Description of the task:
Nothing in the records should be left out; transcribe them exactly.

*** Working data Section Begins ***

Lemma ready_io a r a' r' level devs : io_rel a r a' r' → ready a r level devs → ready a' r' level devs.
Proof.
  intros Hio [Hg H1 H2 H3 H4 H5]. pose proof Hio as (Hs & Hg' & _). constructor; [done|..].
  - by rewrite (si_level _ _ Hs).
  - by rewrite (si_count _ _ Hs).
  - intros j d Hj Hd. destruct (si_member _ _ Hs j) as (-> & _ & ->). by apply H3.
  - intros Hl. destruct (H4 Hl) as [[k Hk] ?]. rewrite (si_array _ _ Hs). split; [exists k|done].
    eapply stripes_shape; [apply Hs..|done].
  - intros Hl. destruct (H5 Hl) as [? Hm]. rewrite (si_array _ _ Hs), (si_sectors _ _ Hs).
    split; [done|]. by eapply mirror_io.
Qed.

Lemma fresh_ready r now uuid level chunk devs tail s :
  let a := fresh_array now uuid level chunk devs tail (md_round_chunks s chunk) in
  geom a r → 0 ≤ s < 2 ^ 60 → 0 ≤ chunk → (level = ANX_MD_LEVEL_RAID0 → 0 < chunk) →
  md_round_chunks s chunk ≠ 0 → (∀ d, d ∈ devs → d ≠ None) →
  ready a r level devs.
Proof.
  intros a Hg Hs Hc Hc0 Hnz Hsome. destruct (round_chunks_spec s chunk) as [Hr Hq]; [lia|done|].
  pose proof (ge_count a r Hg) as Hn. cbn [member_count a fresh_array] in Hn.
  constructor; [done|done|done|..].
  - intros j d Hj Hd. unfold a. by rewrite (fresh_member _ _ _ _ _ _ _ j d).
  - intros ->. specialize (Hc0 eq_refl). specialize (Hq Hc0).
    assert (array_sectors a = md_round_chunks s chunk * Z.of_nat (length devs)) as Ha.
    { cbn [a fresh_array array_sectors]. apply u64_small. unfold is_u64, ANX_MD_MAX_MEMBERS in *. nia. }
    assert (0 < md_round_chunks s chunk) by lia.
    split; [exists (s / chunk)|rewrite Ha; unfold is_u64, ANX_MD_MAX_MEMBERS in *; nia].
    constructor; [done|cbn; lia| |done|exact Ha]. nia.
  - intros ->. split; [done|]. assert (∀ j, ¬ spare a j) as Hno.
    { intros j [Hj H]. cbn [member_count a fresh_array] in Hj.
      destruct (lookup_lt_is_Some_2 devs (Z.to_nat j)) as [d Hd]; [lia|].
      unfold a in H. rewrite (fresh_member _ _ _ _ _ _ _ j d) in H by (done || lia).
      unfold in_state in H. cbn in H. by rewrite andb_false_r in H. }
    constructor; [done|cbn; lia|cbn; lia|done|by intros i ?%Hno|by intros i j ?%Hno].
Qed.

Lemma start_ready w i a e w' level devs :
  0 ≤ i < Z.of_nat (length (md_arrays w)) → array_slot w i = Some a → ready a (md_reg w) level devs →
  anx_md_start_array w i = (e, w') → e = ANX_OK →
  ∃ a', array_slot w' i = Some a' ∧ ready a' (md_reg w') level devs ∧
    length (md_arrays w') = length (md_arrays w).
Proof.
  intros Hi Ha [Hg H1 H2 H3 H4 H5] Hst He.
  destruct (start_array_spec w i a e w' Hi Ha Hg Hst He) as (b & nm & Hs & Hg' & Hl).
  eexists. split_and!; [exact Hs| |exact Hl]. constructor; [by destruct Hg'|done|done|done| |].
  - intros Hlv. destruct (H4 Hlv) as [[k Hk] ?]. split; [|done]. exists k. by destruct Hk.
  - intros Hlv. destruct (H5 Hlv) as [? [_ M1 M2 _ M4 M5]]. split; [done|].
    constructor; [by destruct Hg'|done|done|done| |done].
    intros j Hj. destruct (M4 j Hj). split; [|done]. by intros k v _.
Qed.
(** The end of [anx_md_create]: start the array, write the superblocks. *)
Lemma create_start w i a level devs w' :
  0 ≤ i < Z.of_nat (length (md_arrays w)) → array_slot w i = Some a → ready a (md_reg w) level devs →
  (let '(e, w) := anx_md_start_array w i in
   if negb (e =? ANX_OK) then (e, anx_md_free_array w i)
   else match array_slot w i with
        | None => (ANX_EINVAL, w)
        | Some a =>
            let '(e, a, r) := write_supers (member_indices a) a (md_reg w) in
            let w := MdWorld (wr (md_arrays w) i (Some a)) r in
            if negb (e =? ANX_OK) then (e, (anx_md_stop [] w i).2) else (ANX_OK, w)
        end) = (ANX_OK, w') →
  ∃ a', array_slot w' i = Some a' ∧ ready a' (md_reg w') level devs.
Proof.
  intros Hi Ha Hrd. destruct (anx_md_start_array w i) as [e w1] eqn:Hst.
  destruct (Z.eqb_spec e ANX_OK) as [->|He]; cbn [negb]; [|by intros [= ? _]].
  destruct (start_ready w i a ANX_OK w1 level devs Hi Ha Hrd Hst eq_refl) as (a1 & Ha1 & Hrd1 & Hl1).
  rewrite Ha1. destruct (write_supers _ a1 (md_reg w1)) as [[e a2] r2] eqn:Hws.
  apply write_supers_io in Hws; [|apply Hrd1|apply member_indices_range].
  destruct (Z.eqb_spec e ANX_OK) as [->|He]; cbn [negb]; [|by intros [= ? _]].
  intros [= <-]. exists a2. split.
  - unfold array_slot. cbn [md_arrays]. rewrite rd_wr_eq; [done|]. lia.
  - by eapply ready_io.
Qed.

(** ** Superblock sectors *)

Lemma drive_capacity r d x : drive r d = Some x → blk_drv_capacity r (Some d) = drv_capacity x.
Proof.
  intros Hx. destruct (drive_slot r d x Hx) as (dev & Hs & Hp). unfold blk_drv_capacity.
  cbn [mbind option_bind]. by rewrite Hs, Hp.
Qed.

*** Working data Section Ends ***

Answer:
Lemma ready_io a r a' r' level devs : io_rel a r a' r' → ready a r level devs → ready a' r' level devs.
Proof.
  intros Hio [Hg H1 H2 H3 H4 H5]. pose proof Hio as (Hs & Hg' & _). constructor; [done|..].
  - by rewrite (si_level _ _ Hs).
  - by rewrite (si_count _ _ Hs).
  - intros j d Hj Hd. destruct (si_member _ _ Hs j) as (-> & _ & ->). by apply H3.
  - intros Hl. destruct (H4 Hl) as [[k Hk] ?]. rewrite (si_array _ _ Hs). split; [exists k|done].
    eapply stripes_shape; [apply Hs..|done].
  - intros Hl. destruct (H5 Hl) as [? Hm]. rewrite (si_array _ _ Hs), (si_sectors _ _ Hs).
    split; [done|]. by eapply mirror_io.
Qed.

Lemma fresh_ready r now uuid level chunk devs tail s :
  let a := fresh_array now uuid level chunk devs tail (md_round_chunks s chunk) in
  geom a r → 0 ≤ s < 2 ^ 60 → 0 ≤ chunk → (level = ANX_MD_LEVEL_RAID0 → 0 < chunk) →
  md_round_chunks s chunk ≠ 0 → (∀ d, d ∈ devs → d ≠ None) →
  ready a r level devs.
Proof.
  intros a Hg Hs Hc Hc0 Hnz Hsome. destruct (round_chunks_spec s chunk) as [Hr Hq]; [lia|done|].
  pose proof (ge_count a r Hg) as Hn. cbn [member_count a fresh_array] in Hn.
  constructor; [done|done|done|..].
  - intros j d Hj Hd. unfold a. by rewrite (fresh_member _ _ _ _ _ _ _ j d).
  - intros ->. specialize (Hc0 eq_refl). specialize (Hq Hc0).
    assert (array_sectors a = md_round_chunks s chunk * Z.of_nat (length devs)) as Ha.
    { cbn [a fresh_array array_sectors]. apply u64_small. unfold is_u64, ANX_MD_MAX_MEMBERS in *. nia. }
    assert (0 < md_round_chunks s chunk) by lia.
    split; [exists (s / chunk)|rewrite Ha; unfold is_u64, ANX_MD_MAX_MEMBERS in *; nia].
    constructor; [done|cbn; lia| |done|exact Ha]. nia.
  - intros ->. split; [done|]. assert (∀ j, ¬ spare a j) as Hno.
    { intros j [Hj H]. cbn [member_count a fresh_array] in Hj.
      destruct (lookup_lt_is_Some_2 devs (Z.to_nat j)) as [d Hd]; [lia|].
      unfold a in H. rewrite (fresh_member _ _ _ _ _ _ _ j d) in H by (done || lia).
      unfold in_state in H. cbn in H. by rewrite andb_false_r in H. }
    constructor; [done|cbn; lia|cbn; lia|done|by intros i ?%Hno|by intros i j ?%Hno].
Qed.

Lemma start_ready w i a e w' level devs :
  0 ≤ i < Z.of_nat (length (md_arrays w)) → array_slot w i = Some a → ready a (md_reg w) level devs →
  anx_md_start_array w i = (e, w') → e = ANX_OK →
  ∃ a', array_slot w' i = Some a' ∧ ready a' (md_reg w') level devs ∧
    length (md_arrays w') = length (md_arrays w).
Proof.
  intros Hi Ha [Hg H1 H2 H3 H4 H5] Hst He.
  destruct (start_array_spec w i a e w' Hi Ha Hg Hst He) as (b & nm & Hs & Hg' & Hl).
  eexists. split_and!; [exact Hs| |exact Hl]. constructor; [by destruct Hg'|done|done|done| |].
  - intros Hlv. destruct (H4 Hlv) as [[k Hk] ?]. split; [|done]. exists k. by destruct Hk.
  - intros Hlv. destruct (H5 Hlv) as [? [_ M1 M2 _ M4 M5]]. split; [done|].
    constructor; [by destruct Hg'|done|done|done| |done].
    intros j Hj. destruct (M4 j Hj). split; [|done]. by intros k v _.
Qed.
(** The end of [anx_md_create]: start the array, write the superblocks. *)
Lemma create_start w i a level devs w' :
  0 ≤ i < Z.of_nat (length (md_arrays w)) → array_slot w i = Some a → ready a (md_reg w) level devs →
  (let '(e, w) := anx_md_start_array w i in
   if negb (e =? ANX_OK) then (e, anx_md_free_array w i)
   else match array_slot w i with
        | None => (ANX_EINVAL, w)
        | Some a =>
            let '(e, a, r) := write_supers (member_indices a) a (md_reg w) in
            let w := MdWorld (wr (md_arrays w) i (Some a)) r in
            if negb (e =? ANX_OK) then (e, (anx_md_stop [] w i).2) else (ANX_OK, w)
        end) = (ANX_OK, w') →
  ∃ a', array_slot w' i = Some a' ∧ ready a' (md_reg w') level devs.
Proof.
  intros Hi Ha Hrd. destruct (anx_md_start_array w i) as [e w1] eqn:Hst.
  destruct (Z.eqb_spec e ANX_OK) as [->|He]; cbn [negb]; [|by intros [= ? _]].
  destruct (start_ready w i a ANX_OK w1 level devs Hi Ha Hrd Hst eq_refl) as (a1 & Ha1 & Hrd1 & Hl1).
  rewrite Ha1. destruct (write_supers _ a1 (md_reg w1)) as [[e a2] r2] eqn:Hws.
  apply write_supers_io in Hws; [|apply Hrd1|apply member_indices_range].
  destruct (Z.eqb_spec e ANX_OK) as [->|He]; cbn [negb]; [|by intros [= ? _]].
  intros [= <-]. exists a2. split.
  - unfold array_slot. cbn [md_arrays]. rewrite rd_wr_eq; [done|]. lia.
  - by eapply ready_io.
Qed.

(** ** Superblock sectors *)

Lemma drive_capacity r d x : drive r d = Some x → blk_drv_capacity r (Some d) = drv_capacity x.
Proof.
  intros Hx. destruct (drive_slot r d x Hx) as (dev & Hs & Hp). unfold blk_drv_capacity.
  cbn [mbind option_bind]. by rewrite Hs, Hp.
Qed.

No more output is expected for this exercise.